- EXERCISE REQUIREMENTS -
Every line in the data below from the one containing "Theorem offered_columns (L" down to the one containing "rewrite Hdf. apply", both included, must be retyped exactly; no other line is to appear.

- TASK INPUTS -
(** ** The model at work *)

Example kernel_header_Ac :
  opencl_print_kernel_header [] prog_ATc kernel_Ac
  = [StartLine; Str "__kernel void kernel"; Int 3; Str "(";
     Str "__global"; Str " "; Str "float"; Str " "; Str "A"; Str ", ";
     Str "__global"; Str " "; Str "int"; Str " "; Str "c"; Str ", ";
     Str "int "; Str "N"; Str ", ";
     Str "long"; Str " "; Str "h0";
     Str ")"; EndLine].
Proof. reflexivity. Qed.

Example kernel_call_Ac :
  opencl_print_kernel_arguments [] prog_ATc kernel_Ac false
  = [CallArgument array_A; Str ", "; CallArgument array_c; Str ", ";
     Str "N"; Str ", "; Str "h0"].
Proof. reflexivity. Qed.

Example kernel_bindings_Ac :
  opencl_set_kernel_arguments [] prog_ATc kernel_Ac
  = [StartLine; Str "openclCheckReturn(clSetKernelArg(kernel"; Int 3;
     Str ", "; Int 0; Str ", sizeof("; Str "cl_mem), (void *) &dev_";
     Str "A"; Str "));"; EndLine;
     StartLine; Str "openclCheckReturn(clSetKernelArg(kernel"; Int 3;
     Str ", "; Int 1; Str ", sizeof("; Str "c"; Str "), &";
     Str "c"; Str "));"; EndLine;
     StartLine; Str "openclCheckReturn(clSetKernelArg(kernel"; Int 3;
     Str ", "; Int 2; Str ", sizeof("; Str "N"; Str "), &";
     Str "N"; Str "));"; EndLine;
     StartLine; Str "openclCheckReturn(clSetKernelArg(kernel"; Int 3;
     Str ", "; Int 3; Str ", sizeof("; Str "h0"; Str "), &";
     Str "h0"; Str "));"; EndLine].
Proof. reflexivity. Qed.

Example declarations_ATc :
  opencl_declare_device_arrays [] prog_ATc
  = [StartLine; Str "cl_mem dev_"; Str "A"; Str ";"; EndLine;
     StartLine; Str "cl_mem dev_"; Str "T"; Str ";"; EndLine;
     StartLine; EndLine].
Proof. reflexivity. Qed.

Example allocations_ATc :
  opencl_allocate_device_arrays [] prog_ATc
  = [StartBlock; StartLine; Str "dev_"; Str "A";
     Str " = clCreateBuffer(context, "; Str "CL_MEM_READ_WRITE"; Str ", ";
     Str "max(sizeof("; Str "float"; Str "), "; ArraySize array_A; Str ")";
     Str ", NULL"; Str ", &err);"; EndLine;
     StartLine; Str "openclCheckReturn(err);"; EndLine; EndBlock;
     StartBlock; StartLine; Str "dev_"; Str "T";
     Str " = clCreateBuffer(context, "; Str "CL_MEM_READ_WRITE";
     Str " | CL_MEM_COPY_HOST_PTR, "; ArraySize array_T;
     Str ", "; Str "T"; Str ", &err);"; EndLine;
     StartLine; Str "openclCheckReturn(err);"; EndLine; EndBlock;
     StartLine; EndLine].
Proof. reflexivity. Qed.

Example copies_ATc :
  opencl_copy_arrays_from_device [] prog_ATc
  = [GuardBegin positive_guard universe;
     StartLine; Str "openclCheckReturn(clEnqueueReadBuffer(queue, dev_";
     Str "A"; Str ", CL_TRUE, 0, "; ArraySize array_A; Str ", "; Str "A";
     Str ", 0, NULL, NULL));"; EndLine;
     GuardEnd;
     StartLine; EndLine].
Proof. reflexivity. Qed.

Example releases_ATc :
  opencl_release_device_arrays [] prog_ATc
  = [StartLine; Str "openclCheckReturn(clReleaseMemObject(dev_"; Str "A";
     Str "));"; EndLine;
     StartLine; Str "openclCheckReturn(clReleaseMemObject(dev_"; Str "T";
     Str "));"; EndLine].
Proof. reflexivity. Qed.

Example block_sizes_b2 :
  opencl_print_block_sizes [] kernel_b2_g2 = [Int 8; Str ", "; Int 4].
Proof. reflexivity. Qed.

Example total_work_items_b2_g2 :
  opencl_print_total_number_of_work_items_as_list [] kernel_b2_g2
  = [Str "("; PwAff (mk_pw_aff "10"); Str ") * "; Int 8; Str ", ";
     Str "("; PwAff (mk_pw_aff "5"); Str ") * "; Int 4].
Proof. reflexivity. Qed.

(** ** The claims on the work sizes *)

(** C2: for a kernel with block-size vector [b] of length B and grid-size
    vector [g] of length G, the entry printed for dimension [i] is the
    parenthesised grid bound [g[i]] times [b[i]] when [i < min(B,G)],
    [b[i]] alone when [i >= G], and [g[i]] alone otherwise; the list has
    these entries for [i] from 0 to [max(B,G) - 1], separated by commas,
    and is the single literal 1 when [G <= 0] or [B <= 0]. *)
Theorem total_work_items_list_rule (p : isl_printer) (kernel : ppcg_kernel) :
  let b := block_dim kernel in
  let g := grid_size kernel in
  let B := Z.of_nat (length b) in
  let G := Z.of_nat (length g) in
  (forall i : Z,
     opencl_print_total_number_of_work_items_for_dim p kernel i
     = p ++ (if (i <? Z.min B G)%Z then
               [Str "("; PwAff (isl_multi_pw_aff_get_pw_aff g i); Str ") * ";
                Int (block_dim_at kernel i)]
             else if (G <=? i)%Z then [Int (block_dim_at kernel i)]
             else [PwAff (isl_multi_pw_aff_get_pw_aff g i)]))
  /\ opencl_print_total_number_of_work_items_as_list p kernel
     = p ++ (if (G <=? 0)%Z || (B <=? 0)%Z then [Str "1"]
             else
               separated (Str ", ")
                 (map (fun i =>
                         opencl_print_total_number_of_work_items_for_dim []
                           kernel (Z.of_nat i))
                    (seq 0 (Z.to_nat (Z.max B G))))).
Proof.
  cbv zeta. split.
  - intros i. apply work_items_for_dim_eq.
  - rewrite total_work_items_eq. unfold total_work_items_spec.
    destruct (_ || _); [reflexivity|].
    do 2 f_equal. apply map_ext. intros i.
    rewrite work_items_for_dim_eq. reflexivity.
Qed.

...

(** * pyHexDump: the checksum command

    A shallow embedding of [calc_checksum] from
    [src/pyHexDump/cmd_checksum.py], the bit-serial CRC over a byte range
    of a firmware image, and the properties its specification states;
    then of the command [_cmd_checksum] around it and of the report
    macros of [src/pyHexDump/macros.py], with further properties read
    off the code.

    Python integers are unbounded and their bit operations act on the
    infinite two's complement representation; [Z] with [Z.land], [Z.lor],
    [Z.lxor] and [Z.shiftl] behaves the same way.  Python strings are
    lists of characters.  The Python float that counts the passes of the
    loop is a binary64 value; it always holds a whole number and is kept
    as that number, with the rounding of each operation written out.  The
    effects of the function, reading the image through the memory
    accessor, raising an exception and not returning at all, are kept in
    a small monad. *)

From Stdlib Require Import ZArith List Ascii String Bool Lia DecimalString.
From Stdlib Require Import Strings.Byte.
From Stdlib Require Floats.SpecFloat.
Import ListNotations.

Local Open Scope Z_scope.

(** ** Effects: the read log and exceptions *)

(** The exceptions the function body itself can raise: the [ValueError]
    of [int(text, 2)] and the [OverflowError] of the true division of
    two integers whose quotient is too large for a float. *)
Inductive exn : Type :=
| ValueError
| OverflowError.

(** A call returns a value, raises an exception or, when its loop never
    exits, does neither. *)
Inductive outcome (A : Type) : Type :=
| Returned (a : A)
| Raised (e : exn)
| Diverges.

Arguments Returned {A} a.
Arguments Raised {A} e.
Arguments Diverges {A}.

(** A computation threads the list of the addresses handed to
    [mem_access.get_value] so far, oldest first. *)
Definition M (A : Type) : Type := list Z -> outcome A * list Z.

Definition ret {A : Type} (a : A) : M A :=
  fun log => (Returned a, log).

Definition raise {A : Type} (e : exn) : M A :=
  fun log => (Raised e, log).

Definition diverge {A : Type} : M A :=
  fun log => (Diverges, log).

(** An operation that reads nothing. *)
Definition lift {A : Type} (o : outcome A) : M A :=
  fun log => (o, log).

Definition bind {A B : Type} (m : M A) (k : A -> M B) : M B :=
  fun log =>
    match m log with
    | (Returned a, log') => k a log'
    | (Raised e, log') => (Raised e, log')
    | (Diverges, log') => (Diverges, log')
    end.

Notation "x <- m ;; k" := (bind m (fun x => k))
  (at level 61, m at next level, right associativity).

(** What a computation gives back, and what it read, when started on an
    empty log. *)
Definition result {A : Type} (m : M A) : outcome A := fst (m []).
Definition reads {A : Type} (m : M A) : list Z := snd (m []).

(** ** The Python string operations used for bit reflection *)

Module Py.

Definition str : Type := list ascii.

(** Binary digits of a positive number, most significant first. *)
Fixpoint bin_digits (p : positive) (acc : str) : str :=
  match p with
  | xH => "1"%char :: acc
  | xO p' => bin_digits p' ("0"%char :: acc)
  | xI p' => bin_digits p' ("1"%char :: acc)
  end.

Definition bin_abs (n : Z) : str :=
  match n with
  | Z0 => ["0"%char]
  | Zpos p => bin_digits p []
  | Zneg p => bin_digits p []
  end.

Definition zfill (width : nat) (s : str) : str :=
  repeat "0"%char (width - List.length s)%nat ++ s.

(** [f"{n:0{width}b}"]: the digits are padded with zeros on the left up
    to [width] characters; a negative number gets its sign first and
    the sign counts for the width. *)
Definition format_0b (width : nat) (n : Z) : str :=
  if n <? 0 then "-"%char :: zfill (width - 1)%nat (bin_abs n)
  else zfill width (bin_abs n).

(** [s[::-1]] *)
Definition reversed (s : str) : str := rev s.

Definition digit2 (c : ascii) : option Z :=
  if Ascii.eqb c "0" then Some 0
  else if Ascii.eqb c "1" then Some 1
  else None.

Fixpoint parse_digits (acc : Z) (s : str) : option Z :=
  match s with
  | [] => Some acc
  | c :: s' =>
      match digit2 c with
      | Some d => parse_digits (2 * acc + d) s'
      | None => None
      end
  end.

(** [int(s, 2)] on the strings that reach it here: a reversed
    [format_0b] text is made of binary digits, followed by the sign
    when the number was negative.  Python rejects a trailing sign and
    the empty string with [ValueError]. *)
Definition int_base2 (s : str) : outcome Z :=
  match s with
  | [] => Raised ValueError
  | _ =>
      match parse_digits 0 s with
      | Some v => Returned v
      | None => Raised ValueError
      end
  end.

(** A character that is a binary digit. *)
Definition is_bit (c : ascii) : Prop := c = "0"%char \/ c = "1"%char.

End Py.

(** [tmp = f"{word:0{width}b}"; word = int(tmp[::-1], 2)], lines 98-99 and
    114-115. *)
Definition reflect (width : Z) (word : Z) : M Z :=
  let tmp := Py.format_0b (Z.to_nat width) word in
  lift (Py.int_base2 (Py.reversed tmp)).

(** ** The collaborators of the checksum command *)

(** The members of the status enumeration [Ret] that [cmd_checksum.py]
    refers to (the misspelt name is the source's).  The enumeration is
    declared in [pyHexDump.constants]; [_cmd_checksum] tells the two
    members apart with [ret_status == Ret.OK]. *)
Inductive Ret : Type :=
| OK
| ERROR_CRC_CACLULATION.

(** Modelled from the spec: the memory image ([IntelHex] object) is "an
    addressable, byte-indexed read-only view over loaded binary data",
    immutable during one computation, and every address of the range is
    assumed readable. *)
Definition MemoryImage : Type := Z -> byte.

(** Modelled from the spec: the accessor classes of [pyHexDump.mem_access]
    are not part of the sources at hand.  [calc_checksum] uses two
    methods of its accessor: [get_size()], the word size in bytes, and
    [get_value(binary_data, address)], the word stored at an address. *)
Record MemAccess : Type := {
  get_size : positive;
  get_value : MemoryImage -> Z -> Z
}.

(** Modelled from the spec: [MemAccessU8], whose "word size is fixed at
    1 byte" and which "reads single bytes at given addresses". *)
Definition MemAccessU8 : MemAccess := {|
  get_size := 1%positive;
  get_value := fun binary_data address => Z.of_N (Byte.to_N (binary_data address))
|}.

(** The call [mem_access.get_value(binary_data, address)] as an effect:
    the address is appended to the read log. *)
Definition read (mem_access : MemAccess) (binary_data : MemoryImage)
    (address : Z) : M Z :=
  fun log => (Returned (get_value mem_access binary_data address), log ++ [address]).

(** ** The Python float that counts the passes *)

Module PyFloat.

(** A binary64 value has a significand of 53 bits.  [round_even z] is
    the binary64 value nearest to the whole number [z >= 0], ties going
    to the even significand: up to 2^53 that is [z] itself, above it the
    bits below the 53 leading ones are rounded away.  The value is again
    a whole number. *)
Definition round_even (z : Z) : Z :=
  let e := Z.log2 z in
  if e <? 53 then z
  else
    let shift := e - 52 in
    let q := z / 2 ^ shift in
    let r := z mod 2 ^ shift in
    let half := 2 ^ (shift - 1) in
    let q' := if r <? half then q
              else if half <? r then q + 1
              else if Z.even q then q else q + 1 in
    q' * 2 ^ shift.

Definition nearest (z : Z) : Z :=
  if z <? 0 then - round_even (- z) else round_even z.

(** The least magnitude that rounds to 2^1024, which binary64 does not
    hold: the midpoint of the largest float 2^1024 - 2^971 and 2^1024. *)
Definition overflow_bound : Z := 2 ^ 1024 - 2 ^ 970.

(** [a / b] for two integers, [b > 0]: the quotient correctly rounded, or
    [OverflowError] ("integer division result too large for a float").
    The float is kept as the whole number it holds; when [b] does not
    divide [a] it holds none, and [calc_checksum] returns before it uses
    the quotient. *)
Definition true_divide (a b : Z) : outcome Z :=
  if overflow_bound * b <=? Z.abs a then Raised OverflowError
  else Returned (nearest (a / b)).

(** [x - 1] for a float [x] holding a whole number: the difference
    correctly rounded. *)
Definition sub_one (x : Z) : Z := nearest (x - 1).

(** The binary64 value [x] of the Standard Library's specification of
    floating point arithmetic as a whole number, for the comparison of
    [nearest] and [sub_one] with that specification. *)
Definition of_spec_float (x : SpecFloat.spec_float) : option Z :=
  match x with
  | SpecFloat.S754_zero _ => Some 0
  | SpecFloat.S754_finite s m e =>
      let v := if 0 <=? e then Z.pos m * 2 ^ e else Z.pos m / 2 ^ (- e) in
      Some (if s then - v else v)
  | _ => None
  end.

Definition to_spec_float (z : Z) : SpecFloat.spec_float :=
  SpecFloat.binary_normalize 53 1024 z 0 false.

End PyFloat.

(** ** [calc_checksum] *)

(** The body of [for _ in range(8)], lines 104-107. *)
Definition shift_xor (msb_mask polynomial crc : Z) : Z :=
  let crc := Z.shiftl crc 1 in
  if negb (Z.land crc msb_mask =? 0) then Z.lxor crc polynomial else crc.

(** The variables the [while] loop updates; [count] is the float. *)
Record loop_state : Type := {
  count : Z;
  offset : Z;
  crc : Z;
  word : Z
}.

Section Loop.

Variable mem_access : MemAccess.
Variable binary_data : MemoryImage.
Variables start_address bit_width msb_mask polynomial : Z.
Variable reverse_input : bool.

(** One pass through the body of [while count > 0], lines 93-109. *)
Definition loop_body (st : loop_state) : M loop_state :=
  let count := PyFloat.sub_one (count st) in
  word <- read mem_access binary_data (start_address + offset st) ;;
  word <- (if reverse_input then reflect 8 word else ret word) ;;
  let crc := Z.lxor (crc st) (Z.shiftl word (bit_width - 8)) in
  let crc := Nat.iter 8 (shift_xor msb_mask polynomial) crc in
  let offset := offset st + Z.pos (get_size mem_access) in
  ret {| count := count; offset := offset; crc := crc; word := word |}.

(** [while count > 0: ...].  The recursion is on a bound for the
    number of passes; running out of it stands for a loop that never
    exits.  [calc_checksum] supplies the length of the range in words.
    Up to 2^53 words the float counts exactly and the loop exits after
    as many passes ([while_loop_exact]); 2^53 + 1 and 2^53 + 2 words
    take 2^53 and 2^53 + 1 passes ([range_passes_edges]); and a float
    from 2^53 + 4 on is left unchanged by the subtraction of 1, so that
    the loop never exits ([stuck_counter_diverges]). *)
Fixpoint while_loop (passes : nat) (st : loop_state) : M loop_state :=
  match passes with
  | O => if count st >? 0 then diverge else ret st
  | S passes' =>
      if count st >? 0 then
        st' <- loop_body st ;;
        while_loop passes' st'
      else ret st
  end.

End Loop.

--

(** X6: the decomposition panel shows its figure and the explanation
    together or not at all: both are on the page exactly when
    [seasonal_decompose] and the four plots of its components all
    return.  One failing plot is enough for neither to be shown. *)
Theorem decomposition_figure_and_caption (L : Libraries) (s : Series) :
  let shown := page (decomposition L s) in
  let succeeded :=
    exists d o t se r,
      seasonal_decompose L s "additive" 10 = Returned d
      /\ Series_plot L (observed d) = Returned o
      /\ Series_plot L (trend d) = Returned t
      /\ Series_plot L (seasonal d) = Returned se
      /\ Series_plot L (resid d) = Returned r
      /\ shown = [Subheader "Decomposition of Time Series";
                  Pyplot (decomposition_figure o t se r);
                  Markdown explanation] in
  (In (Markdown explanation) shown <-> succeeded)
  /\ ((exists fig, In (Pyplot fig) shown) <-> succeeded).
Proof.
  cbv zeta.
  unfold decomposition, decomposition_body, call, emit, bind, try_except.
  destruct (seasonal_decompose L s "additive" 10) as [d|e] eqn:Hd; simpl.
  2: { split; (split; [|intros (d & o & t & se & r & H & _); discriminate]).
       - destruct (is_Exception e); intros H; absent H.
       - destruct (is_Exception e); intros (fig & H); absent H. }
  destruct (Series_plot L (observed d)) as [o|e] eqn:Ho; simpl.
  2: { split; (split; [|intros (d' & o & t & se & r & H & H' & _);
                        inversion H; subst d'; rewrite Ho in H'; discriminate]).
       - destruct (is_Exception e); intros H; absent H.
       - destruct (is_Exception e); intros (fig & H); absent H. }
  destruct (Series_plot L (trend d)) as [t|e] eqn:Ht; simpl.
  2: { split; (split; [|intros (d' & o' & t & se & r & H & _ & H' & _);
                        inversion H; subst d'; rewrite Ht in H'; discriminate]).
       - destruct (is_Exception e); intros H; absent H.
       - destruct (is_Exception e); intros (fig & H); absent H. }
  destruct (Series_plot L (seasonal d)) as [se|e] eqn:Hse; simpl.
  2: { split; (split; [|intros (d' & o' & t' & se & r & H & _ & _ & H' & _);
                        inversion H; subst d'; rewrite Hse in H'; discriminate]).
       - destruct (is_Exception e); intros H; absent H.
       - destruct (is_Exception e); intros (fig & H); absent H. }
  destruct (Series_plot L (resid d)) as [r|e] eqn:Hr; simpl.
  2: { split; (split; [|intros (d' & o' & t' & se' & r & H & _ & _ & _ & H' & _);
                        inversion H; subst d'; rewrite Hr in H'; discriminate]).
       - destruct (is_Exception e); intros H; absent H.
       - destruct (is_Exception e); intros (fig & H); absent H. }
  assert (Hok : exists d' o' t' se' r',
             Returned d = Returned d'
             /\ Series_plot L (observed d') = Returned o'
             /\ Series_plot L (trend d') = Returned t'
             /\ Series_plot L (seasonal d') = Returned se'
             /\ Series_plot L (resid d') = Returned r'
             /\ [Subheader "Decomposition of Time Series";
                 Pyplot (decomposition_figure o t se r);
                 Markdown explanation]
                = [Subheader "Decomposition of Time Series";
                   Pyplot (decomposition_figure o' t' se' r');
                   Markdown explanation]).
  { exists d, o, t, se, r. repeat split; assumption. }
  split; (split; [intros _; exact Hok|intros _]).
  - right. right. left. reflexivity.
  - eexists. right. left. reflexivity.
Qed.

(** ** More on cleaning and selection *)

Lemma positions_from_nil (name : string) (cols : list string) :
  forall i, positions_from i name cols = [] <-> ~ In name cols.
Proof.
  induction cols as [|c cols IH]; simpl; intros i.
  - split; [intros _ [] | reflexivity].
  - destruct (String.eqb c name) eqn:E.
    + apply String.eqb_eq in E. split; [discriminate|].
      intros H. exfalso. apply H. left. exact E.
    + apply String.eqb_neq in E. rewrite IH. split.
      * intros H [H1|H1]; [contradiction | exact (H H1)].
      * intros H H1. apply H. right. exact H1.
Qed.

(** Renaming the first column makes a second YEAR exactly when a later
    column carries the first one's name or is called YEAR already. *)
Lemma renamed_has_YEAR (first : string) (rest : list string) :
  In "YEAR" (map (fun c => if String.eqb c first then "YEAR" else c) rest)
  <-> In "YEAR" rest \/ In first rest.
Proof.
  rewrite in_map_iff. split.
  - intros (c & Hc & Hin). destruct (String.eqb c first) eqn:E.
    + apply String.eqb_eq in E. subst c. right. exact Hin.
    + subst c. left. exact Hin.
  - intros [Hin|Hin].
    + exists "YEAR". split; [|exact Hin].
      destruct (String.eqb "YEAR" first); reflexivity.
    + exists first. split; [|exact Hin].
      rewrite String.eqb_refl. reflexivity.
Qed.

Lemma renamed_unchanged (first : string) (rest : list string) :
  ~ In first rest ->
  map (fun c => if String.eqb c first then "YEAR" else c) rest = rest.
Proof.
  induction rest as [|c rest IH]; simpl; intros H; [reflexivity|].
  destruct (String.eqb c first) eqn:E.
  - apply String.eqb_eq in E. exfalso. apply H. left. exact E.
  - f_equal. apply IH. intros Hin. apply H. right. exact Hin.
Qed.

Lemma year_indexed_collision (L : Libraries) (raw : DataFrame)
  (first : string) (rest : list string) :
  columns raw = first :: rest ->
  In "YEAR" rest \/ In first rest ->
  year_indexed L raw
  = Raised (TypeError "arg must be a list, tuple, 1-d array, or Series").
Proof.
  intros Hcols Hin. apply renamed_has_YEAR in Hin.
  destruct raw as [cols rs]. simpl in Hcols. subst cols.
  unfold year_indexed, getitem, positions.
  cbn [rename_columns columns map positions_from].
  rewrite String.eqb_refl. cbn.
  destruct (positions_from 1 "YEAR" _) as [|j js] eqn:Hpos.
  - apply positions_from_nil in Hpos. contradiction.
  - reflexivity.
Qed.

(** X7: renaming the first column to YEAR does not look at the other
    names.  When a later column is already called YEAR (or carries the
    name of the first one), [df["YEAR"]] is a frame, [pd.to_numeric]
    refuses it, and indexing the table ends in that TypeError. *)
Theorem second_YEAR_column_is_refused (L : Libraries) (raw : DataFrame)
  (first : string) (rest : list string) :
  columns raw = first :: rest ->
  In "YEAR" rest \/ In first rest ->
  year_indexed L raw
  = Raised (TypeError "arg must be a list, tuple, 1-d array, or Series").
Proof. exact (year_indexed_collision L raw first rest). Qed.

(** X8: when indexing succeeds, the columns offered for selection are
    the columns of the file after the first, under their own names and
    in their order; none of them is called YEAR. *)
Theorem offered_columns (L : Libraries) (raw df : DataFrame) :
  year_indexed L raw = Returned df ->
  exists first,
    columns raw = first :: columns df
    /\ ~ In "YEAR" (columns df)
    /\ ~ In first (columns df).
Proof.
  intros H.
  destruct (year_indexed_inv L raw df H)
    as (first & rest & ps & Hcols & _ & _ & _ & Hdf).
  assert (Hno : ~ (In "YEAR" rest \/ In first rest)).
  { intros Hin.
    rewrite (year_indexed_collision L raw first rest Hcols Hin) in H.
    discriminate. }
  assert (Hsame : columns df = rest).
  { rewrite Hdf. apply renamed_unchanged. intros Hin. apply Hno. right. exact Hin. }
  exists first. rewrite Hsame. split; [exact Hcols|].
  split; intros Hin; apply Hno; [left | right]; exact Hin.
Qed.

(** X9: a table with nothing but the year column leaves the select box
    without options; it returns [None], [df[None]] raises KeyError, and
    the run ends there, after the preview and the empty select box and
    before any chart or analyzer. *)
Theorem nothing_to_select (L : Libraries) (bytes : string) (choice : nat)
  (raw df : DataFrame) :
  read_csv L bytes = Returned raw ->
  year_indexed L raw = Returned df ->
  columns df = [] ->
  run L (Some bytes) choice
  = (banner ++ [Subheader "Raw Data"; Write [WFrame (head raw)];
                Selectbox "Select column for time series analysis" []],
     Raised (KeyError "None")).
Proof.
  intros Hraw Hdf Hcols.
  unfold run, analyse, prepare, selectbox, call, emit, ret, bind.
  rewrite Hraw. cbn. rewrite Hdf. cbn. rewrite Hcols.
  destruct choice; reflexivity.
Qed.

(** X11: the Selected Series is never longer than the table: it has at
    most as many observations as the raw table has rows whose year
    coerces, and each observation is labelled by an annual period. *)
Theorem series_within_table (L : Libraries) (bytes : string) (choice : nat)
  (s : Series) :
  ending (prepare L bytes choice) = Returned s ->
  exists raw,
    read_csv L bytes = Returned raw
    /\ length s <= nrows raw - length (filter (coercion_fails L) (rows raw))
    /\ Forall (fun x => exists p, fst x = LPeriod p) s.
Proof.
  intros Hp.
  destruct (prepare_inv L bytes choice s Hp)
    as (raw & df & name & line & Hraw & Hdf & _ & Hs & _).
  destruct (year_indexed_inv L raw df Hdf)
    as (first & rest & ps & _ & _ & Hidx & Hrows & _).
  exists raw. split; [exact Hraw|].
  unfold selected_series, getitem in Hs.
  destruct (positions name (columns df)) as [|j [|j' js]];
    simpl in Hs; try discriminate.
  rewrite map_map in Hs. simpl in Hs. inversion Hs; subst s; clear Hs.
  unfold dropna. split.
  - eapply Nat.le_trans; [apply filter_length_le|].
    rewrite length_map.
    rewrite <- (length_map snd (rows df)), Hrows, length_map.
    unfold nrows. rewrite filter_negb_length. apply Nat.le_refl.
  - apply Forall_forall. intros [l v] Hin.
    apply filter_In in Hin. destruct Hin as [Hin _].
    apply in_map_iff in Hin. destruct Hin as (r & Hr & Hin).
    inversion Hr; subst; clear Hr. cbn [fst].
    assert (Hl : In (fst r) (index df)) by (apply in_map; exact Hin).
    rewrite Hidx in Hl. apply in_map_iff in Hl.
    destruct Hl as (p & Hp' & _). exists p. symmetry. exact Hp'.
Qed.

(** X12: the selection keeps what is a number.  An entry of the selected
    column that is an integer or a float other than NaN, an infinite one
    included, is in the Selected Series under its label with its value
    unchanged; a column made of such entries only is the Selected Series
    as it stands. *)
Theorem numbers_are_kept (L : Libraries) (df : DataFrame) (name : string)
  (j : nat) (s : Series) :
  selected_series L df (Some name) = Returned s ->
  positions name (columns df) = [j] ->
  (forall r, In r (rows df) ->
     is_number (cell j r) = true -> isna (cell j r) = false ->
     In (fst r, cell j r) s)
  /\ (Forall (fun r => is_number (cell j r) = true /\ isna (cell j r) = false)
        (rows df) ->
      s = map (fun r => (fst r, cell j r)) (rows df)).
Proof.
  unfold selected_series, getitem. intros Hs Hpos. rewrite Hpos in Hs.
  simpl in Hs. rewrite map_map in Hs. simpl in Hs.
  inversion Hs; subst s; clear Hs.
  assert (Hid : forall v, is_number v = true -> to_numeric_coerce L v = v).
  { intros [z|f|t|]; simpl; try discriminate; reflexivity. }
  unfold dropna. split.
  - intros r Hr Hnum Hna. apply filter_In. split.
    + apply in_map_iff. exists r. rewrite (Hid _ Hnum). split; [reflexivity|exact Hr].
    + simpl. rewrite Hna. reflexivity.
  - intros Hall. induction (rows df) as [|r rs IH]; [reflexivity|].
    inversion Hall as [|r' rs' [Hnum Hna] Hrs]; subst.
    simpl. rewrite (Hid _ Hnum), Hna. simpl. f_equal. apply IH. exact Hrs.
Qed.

- ANSWER -
Theorem offered_columns (L : Libraries) (raw df : DataFrame) :
  year_indexed L raw = Returned df ->
  exists first,
    columns raw = first :: columns df
    /\ ~ In "YEAR" (columns df)
    /\ ~ In first (columns df).
Proof.
  intros H.
  destruct (year_indexed_inv L raw df H)
    as (first & rest & ps & Hcols & _ & _ & _ & Hdf).
  assert (Hno : ~ (In "YEAR" rest \/ In first rest)).
  { intros Hin.
    rewrite (year_indexed_collision L raw first rest Hcols Hin) in H.
    discriminate. }
  assert (Hsame : columns df = rest).
  { rewrite Hdf. apply renamed_unchanged. intros Hin. apply Hno. right. exact Hin. }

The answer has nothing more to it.